** Assignment **
Find the word "msgs" in the records and copy every line where it occurs.

** Records shown **
(* ===== verification/SocketOwner.v ===== *)
(** The owner's end of a TCPMinnowSocket: the thread of the connection works on
    the adapter and on its own end of the pair, and leaves the descriptor that
    the object itself is as it was. *)

From S2P Require Import Prelude Effects FileDescriptor EventRules EventLoop EventInvariant EpollEventLoop EpollInvariant.
From S2P Require Import TCPMessages Pipe Adapter MinnowSocket.
From S2P Require TCPPeer Socket.

(** The descriptor of the owner is the same, and there are still no rules
    without a descriptor. *)
Definition apart {C X W} (s s' : state C X W) : Prop :=
  _non_fd_rules s' = _non_fd_rules s ∧ descriptors s' !! own_fd = descriptors s !! own_fd.

#[export] Instance apart_preorder {C X W} : PreOrder (@apart C X W).
Proof. split; [done|]. intros s1 s2 s3 [E1 E2] [F1 F2]. split; congruence. Qed.

Create HintDb apart.

Section owner.
Context {A K : Type} `{TCPDatagramAdapter A} (os : system K).
Abbreviation sys := (state code (EpollState K) (TCPMinnowSocket A)).
Import TCPMinnowSocket.

Lemma apart_descriptor {B} f (m : eff FDWrapper B) : f ≠ own_fd → keeps apart (on_descriptor (C:=code) (X:=EpollState K) (W:=TCPMinnowSocket A) f m).
Proof.
  intros Hf s. unfold on_descriptor. destruct (descriptors s !! f); [|done]. destruct (m _) as [r w].
  split; [done|]. by apply lookup_insert_ne.
Qed.
Lemma apart_adapter {B} (m : eff (FDWrapper * A) B) : keeps apart (adapter (K:=K) m).
Proof.
  intros s. unfold adapter. destruct (descriptors s !! adapter_fd); [|done]. destruct (m _) as [r [w a]].
  split; [done|]. by apply lookup_insert_ne.
Qed.
Lemma apart_wrapper f : keeps apart (wrapper (C:=code) (X:=EpollState K) (W:=TCPMinnowSocket A) f).
Proof. intros s. unfold wrapper. by destruct (descriptors s !! f). Qed.
Lemma apart_tcp : keeps apart (tcp (A:=A) (K:=K)).
Proof. intros s. unfold tcp. rewrite bind_eq. cbn. by destruct (_tcp (world s)). Qed.
Lemma apart_tcp_value : keeps apart (tcp_value (A:=A) (K:=K)).
Proof. intros s. unfold tcp_value. rewrite bind_eq. cbn. by destruct (_tcp (world s)). Qed.
Lemma apart_try_emplace n : keeps apart (EpollEventLoop.try_emplace (C:=code) (K:=K) (W:=TCPMinnowSocket A) n).
Proof. intros s. unfold EpollEventLoop.try_emplace, modify. cbn [snd]. by destruct (_ !! n). Qed.

(** A computation made of such steps. *)
Ltac apart :=
  repeat first
    [ apply keeps_bind; [apply _| |intros ?]
    | apply keeps_when; [apply _|]
    | apply keeps_ret; apply _ | apply keeps_throw; apply _ | apply keeps_gets; apply _ | apply keeps_lift; apply _
    | apply apart_adapter | apply apart_wrapper | apply apart_tcp | apply apart_tcp_value | apply apart_try_emplace
    | apply apart_descriptor; done
    | progress auto with apart nocore
    | match goal with
      | |- keeps _ (modify _) => by intros ?
      | |- keeps _ (match ?x with _ => _ end) => destruct x
      | |- keeps _ (let '_ := ?x in _) => destruct x
      end ].

Lemma apart_change f : keeps apart (change (A:=A) (K:=K) f).
Proof. by intros s. Qed.
Lemma apart_member {B} (f : TCPMinnowSocket A → B) : keeps apart (member (K:=K) f).
Proof. by intros s. Qed.
Lemma apart_call_time : keeps apart (call_time (A:=A) (K:=K)).
Proof. by intros s. Qed.
Hint Resolve apart_change apart_member apart_call_time : apart.
Lemma apart_update_tcp p : keeps apart (update_tcp (A:=A) (K:=K) p).
Proof. by intros s. Qed.
Hint Resolve apart_update_tcp : apart.
Lemma apart_transmit msgs : keeps apart (transmit os msgs).
Proof. induction msgs as [|m msgs IH]; cbn [transmit]; apart. Qed.
Hint Resolve apart_transmit : apart.
Lemma apart_read_thread data : keeps apart (read_thread_data (A:=A) os data).
Proof. unfold read_thread_data. apart. Qed.
Lemma apart_write_thread buffer : keeps apart (write_thread_data (A:=A) os buffer).
Proof. unfold write_thread_data. apart. Qed.
Hint Resolve apart_read_thread apart_write_thread : apart.

Lemma apart_call_back c : keeps apart (call_back os c).
Proof.
  destruct c; cbn [call_back];
    unfold receive_segment, push_bytes, close_outbound, fail_outbound, read_inbound, fail_inbound; apart.
Qed.

(** The loop of the connection. *)
Definition untouched (w : FDWrapper) (s : sys) : Prop := _non_fd_rules s = [] ∧ descriptors s !! own_fd = Some w.

Lemma apart_untouched w s s' : apart s s' → untouched w s → untouched w s'.
Proof. intros [E1 E2] [? ?]. split; congruence. Qed.

Lemma untouched_invariant w : invariant_ok (call_interest (A:=A) (K:=K)) (call_back os) (λ _ _, True) (λ _, True) (untouched w).
Proof.
  split; try done; [by intros s []| | |]; intros r s Hs _; intros; apply (apart_untouched w s); try done;
    unfold invoke; (apply keeps_bind; [apply _|by intros ?|intros _; apply apart_call_back]).
Qed.

Definition keeps_owner {B} (m : eff sys B) : Prop := ∀ w, keeps (λ s s', untouched w s → untouched w s') m.

Lemma owner_apart {B} (m : eff sys B) : keeps apart m → keeps_owner m.
Proof. intros Hm w s. by apply apart_untouched. Qed.
Lemma owner_bind {B C} (m : eff sys B) (f : B → eff sys C) : keeps_owner m → (∀ b, keeps_owner (f b)) → keeps_owner (m ≫= f).
Proof. intros Hm Hf w. apply keeps_bind; [apply (inv_preorder (Inv := untouched w))|apply Hm|intros b; apply Hf]. Qed.

Lemma owner_wait : keeps_owner (wait_next_event (A:=A) os).
Proof.
  apply owner_bind; [apply owner_apart; auto with apart|]. intros n. apply owner_bind; [by intros w s|]. intros rs w.
  by apply (keeps_inv_wait (untouched_invariant w)).
Qed.

Lemma owner_turn base_time : keeps_owner (turn os base_time).
Proof.
  apply owner_bind; [apply owner_wait|]. intros ret. apply owner_apart.
  unfold read_clock. apart. 
Qed.

Lemma owner_loop fuel condition base_time : keeps_owner condition → keeps_owner (loop os fuel condition base_time).
Proof.
  intros Hc. revert base_time. induction fuel as [|fuel IH]; intros base_time; cbn [loop]; (apply owner_bind; [done|]);
    intros []; try by intros w s.
  apply owner_bind; [apply owner_turn|]. intros [next|]; [apply IH|by intros w s].
Qed.

Lemma owner_tcp_loop fuel condition : keeps_owner condition → keeps_owner (_tcp_loop os fuel condition).
Proof.
  intros Hc. apply owner_bind; [apply owner_apart; unfold read_clock; apart|]. intros base_time. by apply owner_loop.
Qed.

Lemma apart_initialize cfg : keeps apart (_initialize_TCP (A:=A) (K:=K) cfg).
Proof.
  unfold _initialize_TCP, add_rule, EpollEventLoop.add_category, add_category, EpollEventLoop.add_fd_rule, add_fd_rule. apart.
Qed.

(** The opening, too, leaves the owner's end alone. *)
Lemma owner_connect fuel c_tcp c_ad : keeps_owner (connect os fuel c_tcp c_ad).
Proof.
  apply owner_bind; [by intros w s|]. intros [p|]; [by intros w s|].
  apply owner_bind; [apply owner_apart, apart_initialize|]. intros _.
  do 2 (apply owner_bind; [apply owner_apart; apart|]; intros ?). apply owner_bind; [by intros w s|]. intros [p sent].
  do 3 (apply owner_bind; [apply owner_apart; apart|]; intros ?). case_bool_decide; [by intros w s|].
  apply owner_bind; [apply owner_tcp_loop, owner_apart; apart|]. intros _. apply owner_apart. apart.
Qed.

Lemma owner_listen fuel c_tcp c_ad : keeps_owner (listen_and_accept os fuel c_tcp c_ad).
Proof.
  apply owner_bind; [by intros w s|]. intros [p|]; [by intros w s|].
  apply owner_bind; [apply owner_apart, apart_initialize|]. intros _. apply owner_bind; [apply owner_apart; apart|]. intros _.
  apply owner_bind; [apply owner_tcp_loop, owner_apart; apart|]. intros _. apply owner_apart. apart.
Qed.
End owner.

** Exercise response **
Lemma apart_transmit msgs : keeps apart (transmit os msgs).
Proof. induction msgs as [|m msgs IH]; cbn [transmit]; apart. Qed.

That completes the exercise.